Work request —
Here is the listing. Report each line in it that contains the string "Definition".

Given records —
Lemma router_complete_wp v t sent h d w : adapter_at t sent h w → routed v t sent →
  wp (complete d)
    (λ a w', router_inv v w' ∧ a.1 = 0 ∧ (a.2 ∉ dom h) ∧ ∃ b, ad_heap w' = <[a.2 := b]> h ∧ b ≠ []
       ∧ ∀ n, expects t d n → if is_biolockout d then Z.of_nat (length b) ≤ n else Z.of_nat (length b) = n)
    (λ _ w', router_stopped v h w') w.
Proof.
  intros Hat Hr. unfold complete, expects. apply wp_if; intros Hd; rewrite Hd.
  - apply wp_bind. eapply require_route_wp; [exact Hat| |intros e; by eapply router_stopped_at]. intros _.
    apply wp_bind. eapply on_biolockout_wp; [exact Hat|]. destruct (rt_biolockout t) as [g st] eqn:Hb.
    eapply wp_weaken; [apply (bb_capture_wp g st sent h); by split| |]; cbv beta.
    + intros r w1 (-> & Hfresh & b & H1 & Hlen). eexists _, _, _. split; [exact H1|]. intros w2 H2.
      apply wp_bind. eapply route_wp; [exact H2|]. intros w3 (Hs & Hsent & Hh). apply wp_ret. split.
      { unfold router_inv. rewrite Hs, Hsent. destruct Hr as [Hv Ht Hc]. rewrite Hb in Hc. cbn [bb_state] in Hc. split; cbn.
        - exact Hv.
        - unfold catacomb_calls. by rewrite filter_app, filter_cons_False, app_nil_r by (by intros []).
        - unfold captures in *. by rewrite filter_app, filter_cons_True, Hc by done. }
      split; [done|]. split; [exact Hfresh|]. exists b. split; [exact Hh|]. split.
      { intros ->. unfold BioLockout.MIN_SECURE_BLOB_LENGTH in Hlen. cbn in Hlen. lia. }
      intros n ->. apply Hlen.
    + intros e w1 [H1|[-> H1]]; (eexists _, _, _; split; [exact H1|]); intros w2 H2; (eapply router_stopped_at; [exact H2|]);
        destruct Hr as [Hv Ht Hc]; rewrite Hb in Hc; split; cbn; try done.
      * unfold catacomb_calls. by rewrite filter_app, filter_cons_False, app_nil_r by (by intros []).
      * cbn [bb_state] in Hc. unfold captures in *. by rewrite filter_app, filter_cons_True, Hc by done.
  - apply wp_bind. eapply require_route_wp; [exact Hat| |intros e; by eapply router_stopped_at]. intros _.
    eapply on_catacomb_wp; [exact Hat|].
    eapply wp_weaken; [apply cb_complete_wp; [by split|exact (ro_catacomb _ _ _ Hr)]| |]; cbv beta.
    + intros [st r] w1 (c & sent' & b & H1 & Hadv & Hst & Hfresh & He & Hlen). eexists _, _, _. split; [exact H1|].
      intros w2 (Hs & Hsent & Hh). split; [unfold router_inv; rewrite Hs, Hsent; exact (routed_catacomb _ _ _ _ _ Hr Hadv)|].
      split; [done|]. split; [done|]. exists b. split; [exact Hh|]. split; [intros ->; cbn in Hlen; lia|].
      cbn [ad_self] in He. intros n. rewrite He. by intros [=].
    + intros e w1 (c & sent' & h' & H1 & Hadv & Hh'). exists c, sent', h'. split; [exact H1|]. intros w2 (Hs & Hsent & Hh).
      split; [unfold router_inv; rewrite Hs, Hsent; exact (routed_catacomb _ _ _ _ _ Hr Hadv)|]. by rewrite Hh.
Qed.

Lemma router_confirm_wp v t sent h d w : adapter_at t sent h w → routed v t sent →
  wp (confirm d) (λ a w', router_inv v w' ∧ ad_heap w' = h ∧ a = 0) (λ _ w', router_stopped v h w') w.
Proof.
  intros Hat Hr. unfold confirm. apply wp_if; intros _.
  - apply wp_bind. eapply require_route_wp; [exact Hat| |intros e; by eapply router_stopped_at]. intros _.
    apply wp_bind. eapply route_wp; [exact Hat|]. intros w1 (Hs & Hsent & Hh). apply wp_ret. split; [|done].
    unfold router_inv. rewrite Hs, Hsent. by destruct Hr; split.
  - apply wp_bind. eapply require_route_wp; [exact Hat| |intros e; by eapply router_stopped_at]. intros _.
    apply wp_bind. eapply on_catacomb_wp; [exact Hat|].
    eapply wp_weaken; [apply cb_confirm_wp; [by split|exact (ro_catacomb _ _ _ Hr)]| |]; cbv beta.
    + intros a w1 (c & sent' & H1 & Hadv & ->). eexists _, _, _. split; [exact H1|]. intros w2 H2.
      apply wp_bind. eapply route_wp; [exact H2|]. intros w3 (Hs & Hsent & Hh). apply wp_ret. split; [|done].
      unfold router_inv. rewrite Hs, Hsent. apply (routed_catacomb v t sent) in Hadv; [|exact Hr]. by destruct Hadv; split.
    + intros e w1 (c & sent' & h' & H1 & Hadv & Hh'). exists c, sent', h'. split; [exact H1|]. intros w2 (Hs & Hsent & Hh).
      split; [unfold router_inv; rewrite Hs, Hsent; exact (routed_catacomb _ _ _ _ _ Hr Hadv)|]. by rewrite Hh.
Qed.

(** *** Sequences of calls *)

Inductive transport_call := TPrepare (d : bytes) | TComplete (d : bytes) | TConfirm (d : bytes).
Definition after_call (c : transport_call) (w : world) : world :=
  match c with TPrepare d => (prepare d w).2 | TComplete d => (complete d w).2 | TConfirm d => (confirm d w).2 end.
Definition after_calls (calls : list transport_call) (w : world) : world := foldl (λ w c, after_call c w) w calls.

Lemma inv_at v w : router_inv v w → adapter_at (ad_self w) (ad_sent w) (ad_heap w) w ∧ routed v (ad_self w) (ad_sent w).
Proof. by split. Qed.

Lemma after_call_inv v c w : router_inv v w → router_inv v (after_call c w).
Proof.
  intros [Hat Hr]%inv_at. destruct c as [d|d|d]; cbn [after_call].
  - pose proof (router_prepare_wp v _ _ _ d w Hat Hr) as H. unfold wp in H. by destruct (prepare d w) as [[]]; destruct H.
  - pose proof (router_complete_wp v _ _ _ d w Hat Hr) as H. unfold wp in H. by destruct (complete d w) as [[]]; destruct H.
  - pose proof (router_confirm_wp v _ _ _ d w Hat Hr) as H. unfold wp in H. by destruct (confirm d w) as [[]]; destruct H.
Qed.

Finished exercise —
Definition after_call (c : transport_call) (w : world) : world :=
Definition after_calls (calls : list transport_call) (w : world) : world := foldl (λ w c, after_call c w) w calls.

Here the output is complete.